The data Block Start
(** * Offline queue and login-state logic of the Code Time editor extension

    Shallow embedding of
    - [sendOfflineData] and [isAuthenticated] (extension entry module),
    - [getUserStatus], [clearCachedLoggedInState], [refetchUserStatusLazily]
      and [userStatusFetchHandler] (lib/DataController.ts),
    - [onboardInit] and [secondaryWindowOnboarding] (onboarding module).

    Library code the repository calls but does not define ([JSON.parse],
    [isResponseOk], [isUserDeactivated], [serverIsAvailable], the HTTP
    client) is taken as input: a parse function, a response summary and
    probe outcomes. *)

From Stdlib Require Import Bool ZArith List String Ascii Lia.
Import ListNotations.
Open Scope string_scope.
Open Scope list_scope.
Set Warnings "-register-all".

(* ------------------------------------------------------------------ *)
(** ** JSON values and their JavaScript truthiness *)

Inductive json : Type :=
| JNull
| JBool (b : bool)
| JNum (z : Z)                     (** integer numbers only *)
| JStr (s : string)
| JArr (l : list json)
| JObj (l : list (string * json)).

(** [if (obj)] on a value produced by [JSON.parse]. *)
Definition truthy (v : json) : bool :=
  match v with
  | JNull => false
  | JBool b => b
  | JNum z => negb (Z.eqb z 0)
  | JStr s => negb (String.eqb s "")
  | JArr _ | JObj _ => true
  end.

(* ------------------------------------------------------------------ *)
(** ** [content.split(/\r?\n/)] *)

Definition LF : ascii := Ascii.ascii_of_nat 10.
Definition CR : ascii := Ascii.ascii_of_nat 13.

Definition cons_head (c : ascii) (l : list string) : list string :=
  match l with
  | [] => [String c EmptyString]
  | x :: xs => String c x :: xs
  end.

(** A separator is ["\r\n"] or ["\n"]; a [\r] not followed by [\n] stays in
    its segment. Like [String.prototype.split], the result is never empty. *)
Fixpoint split_crlf (s : string) : list string :=
  match s with
  | EmptyString => [EmptyString]
  | String c rest =>
      if Ascii.eqb c LF then EmptyString :: split_crlf rest
      else if Ascii.eqb c CR then
        match rest with
        | String c' rest' =>
            if Ascii.eqb c' LF then EmptyString :: split_crlf rest'
            else cons_head c (split_crlf rest)
        | EmptyString => cons_head c (split_crlf rest)
        end
      else cons_head c (split_crlf rest)
  end.

(* ------------------------------------------------------------------ *)
(** ** The parsing step of [sendOfflineData]

    [.map(item => { let obj = null; if (item) { try { obj = JSON.parse(item) }
    catch (e) {} } if (obj) return obj; }).filter(item => item)];
    [parse] stands for [JSON.parse], [None] for a thrown exception. *)

Section Payloads.
Variable parse : string -> option json.

Definition parse_item (item : string) : option json :=
  if String.eqb item "" then None
  else match parse item with
       | Some obj => if truthy obj then Some obj else None
       | None => None
       end.

Fixpoint keep_some (l : list (option json)) : list json :=
  match l with
  | [] => []
  | Some v :: r => v :: keep_some r
  | None :: r => keep_some r
  end.

Definition payloads (content : string) : list json :=
  keep_some (map parse_item (split_crlf content)).

End Payloads.

(* ------------------------------------------------------------------ *)
(** ** A [JSON.parse] for a subset of JSON

    Integers, strings without escapes, [true], [false], [null], arrays and
    objects, with blanks between tokens; anything else is refused (an
    exception in JavaScript). Used to run the code on concrete store files. *)

Definition DQ : ascii := Ascii.ascii_of_nat 34.

Definition is_blank (c : ascii) : bool :=
  Ascii.eqb c " " || Ascii.eqb c LF || Ascii.eqb c CR
  || Ascii.eqb c (Ascii.ascii_of_nat 9).

Fixpoint skip_ws (l : list ascii) : list ascii :=
  match l with
  | c :: r => if is_blank c then skip_ws r else l
  | [] => []
  end.

Fixpoint strip_prefix (p l : list ascii) : option (list ascii) :=
  match p, l with
  | [], _ => Some l
  | c :: p', d :: l' => if Ascii.eqb c d then strip_prefix p' l' else None
  | _ :: _, [] => None
  end.

Definition digit_val (c : ascii) : option Z :=
  let n := Z.of_nat (Ascii.nat_of_ascii c) in
  if (48 <=? n)%Z && (n <=? 57)%Z then Some (n - 48)%Z else None.

(** The longest run of digits, read as a number in base 10. *)
Fixpoint digits (acc : Z) (l : list ascii) : Z * list ascii :=
  match l with
  | c :: r =>
      match digit_val c with
      | Some d => digits (10 * acc + d)%Z r
      | None => (acc, l)
      end
  | [] => (acc, [])
  end.

Definition pnumber (l : list ascii) : option (Z * list ascii) :=
  match l with
  | c :: _ =>
      match digit_val c with
      | Some _ => Some (digits 0 l)
      | None => None
      end
  | [] => None
  end.

(** Characters up to the closing quote; a backslash is refused. *)
Fixpoint pstring (l : list ascii) : option (string * list ascii) :=
  match l with
  | [] => None
  | c :: r =>
      if Ascii.eqb c DQ then Some (EmptyString, r)
      else if Ascii.eqb c "\" then None
      else match pstring r with
           | Some (s, r') => Some (String c s, r')
           | None => None
           end
  end.

Fixpoint pvalue (fuel : nat) (l : list ascii) : option (json * list ascii) :=
  match fuel with
  | O => None
  | S f =>
      match skip_ws l with
      | [] => None
      | c :: r =>
          if Ascii.eqb c "n" then
            option_map (fun r' => (JNull, r')) (strip_prefix (list_ascii_of_string "ull") r)
          else if Ascii.eqb c "t" then
            option_map (fun r' => (JBool true, r')) (strip_prefix (list_ascii_of_string "rue") r)
          else if Ascii.eqb c "f" then
            option_map (fun r' => (JBool false, r')) (strip_prefix (list_ascii_of_string "alse") r)
          else if Ascii.eqb c DQ then
            option_map (fun '(s, r') => (JStr s, r')) (pstring r)
          else if Ascii.eqb c "-" then
            option_map (fun '(z, r') => (JNum (- z)%Z, r')) (pnumber r)
          else if Ascii.eqb c "[" then
            match skip_ws r with
            | d :: r' => if Ascii.eqb d "]" then Some (JArr [], r') else parr f r []
            | [] => None
            end
          else if Ascii.eqb c "{" then
            match skip_ws r with
            | d :: r' => if Ascii.eqb d "}" then Some (JObj [], r') else pobj f r []
            | [] => None
            end
          else option_map (fun '(z, r') => (JNum z, r')) (pnumber (c :: r))
      end
  end
with parr (fuel : nat) (l : list ascii) (acc : list json)
  : option (json * list ascii) :=
  match fuel with
  | O => None
  | S f =>
      match pvalue f l with
      | None => None
      | Some (v, r) =>
          match skip_ws r with
          | c :: r' =>
              if Ascii.eqb c "," then parr f r' (v :: acc)
              else if Ascii.eqb c "]" then Some (JArr (rev (v :: acc)), r')
              else None
          | [] => None
          end
      end
  end
with pobj (fuel : nat) (l : list ascii) (acc : list (string * json))
  : option (json * list ascii) :=
  match fuel with
  | O => None
  | S f =>
      match skip_ws l with
      | q :: r =>
          if negb (Ascii.eqb q DQ) then None else
          match pstring r with
          | None => None
          | Some (k, r1) =>
              match skip_ws r1 with
              | colon :: r2 =>
                  if negb (Ascii.eqb colon ":") then None else
                  match pvalue f r2 with
                  | None => None
                  | Some (v, r3) =>
                      match skip_ws r3 with
                      | c :: r4 =>
                          if Ascii.eqb c "," then pobj f r4 ((k, v) :: acc)
                          else if Ascii.eqb c "}" then Some (JObj (rev ((k, v) :: acc)), r4)
                          else None
                      | [] => None
                      end
                  end
              | [] => None
              end
          end
      | [] => None
      end
  end.

Definition json_parse (s : string) : option json :=
  let l := list_ascii_of_string s in
  match pvalue (2 * List.length l + 2) l with
  | Some (v, rest) => match skip_ws rest with [] => Some v | _ => None end
  | None => None
  end.

(** Strings with double quotes inside, built without quote escapes. *)
Definition q (s : string) : string := String DQ (s ++ String DQ EmptyString)%string.

Definition line_a : string := ("{" ++ q "a" ++ ":1}")%string.
Definition line_b : string := ("{" ++ q "b" ++ ":2}")%string.
Definition line_bad : string := "not-json".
The data Block End
**Required action**
Looking over the entries above, how many lines contain the string "refused"? State the number and nothing else.

**Answer for the task**
2